On Friday, 28 March 2014 at 04:58:28 UTC, Walter Bright wrote:
On 3/27/2014 3:21 AM, Chris wrote:
I agree. I've been using ranges for a while now and have tried
different implementations based on advice given on this forum
and
depending on each case. After reading this thread I looked at
some of my ranges and I have to say I still have no clue as to
what should and should _not_ be done (regardless of whether you
_can_ do it). For a while I thought that it's my lack of
understanding, but this thread shows that everyone has a
different view of ranges. Guidelines with use cases would be
great. I remember I mentioned this in another thread already.
The
thing is that experimenting without proper guidelines leaves
your
code in an inconsistent state where you have two or more ranges
doing technically the same thing but each with a different
logic.
Following the protocol empty-front-popFront always works.
Where the differences come in is when people skip calling empty.
Not only there.
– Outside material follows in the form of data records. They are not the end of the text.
Definition no_query_empty_argument : outcome unit :=
  assert_expected_path None "" None;;
  assert_expected_path (Some "") "" None;;
  assert_expected_path (Some "/") "" (Some "/");;
  assert_expected_path (Some "/a") "" (Some "/a");;
  assert_expected_path (Some "/a/") "" (Some "/a/").
Definition has_query_empty_argument : outcome unit :=
  assert_expected_path (Some "?k=v") "" (Some "/?k=v");;
  assert_expected_path (Some "/?k=v") "" (Some "/?k=v");;
  assert_expected_path (Some "/a?k=v") "" (Some "/a?k=v");;
  assert_expected_path (Some "/a/?k=v") "" (Some "/a/?k=v").
Definition no_query_has_argument : outcome unit :=
  assert_expected_path None "c" (Some "/c");;
  assert_expected_path (Some "") "c" (Some "/c");;
  assert_expected_path (Some "/") "c" (Some "/c");;
  assert_expected_path (Some "/a") "c" (Some "/a/c");;
  assert_expected_path (Some "/a/") "c" (Some "/a/c").
Definition has_query_has_argument : outcome unit :=
  assert_expected_path (Some "?k=v") "c" (Some "/c?k=v");;
  assert_expected_path (Some "/?k=v") "c" (Some "/c?k=v");;
  assert_expected_path (Some "/a?k=v") "c" (Some "/a/c?k=v");;
  assert_expected_path (Some "/a/?k=v") "c" (Some "/a/c?k=v").

Definition assert_expected_param (base : option string) (key value : string) (expected : option string)
    : outcome unit :=
  base ← make_uri_from_path_and_query base;
  uri ← unwrap_ok (append_query_parameter base key value);
  assert_eq (pq_to_string <$> path_and_query (into_parts uri)) expected.

Definition new_query : outcome unit :=
  assert_expected_param None "k" "v" (Some "/?k=v");;
  assert_expected_param (Some "") "k" "v" (Some "/?k=v");;
  assert_expected_param (Some "/") "k" "v" (Some "/?k=v");;
  assert_expected_param (Some "/a") "k" "v" (Some "/a?k=v");;
  assert_expected_param (Some "/a/") "k" "v" (Some "/a/?k=v").
Definition append_query : outcome unit :=
  assert_expected_param (Some "?k=v") "k2" "v2" (Some "/?k=v&k2=v2");;
  assert_expected_param (Some "/?k=v") "k2" "v2" (Some "/?k=v&k2=v2");;
  assert_expected_param (Some "/a?k=v") "k2" "v2" (Some "/a?k=v&k2=v2");;
  assert_expected_param (Some "/a/?k=v") "k2" "v2" (Some "/a/?k=v&k2=v2").

Definition tests : list (outcome unit) :=
  [no_query_empty_argument; has_query_empty_argument; no_query_has_argument;
   has_query_has_argument; new_query; append_query].
End UriTests.

(** ** [state_machine/update_check.rs] *)
Module ContextTests.

Definition test_load_context : outcome unit :=
  let storage := mem_new in
  let last_update_time := 123456789 in
  let poll_interval := from_micros 56789 in
  storage ← unwrap_write (set_int storage LAST_UPDATE_TIME last_update_time);
  storage ← unwrap_write
    (set_int storage SERVER_DICTATED_POLL_INTERVAL (wrap_i64 (as_micros poll_interval)));
  storage ← unwrap_write (set_int storage CONSECUTIVE_FAILED_UPDATE_CHECKS 1234);
  context ← context_load storage;
  last_update_time ← from_micros_since_epoch last_update_time;
  assert_eq (Common.last_update_time (schedule context)) (Some last_update_time);;
  assert_eq (server_dictated_poll_interval (state context)) (Some poll_interval);;
  assert_eq (consecutive_failed_update_checks (state context)) 1234.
The whole issue of front and popFront has not
been made clear yet (unless it's my lack of understanding). What
should and should not be done there, even if you stick to the
basic protocol (!empty > front > popFront).
I like the concept of ranges and use them a lot, because they
help me to create independent components. But sometimes I think
they are just glorified for-loops in the sense that we know more
or less what the input is, and part of the reason why we have
this thread is that we want everything to be specialized and
generic at the same time. E.g.
@monarch_dodra wrote:
"It's not that *you* know a particular range doesn't need "empty"
called, it's that the algorithm you are using has already
previously validated there are elements in it.
For example, the splitter algorithm will first save a copy of its
range, and then walk it, searching for the "splitting" elements.
It then realizes it has walked N elements."
But then it's no longer generic. If your range depends on another
algorithm (that you assume or know to have checked something),
then it's no longer generic. In many cases "generic" means an
overhead of checks, and is anathema to performance tuning. I
think it's the issue of generic vs. specialized / optimized that
started this thread. And this is a tough one to sort out.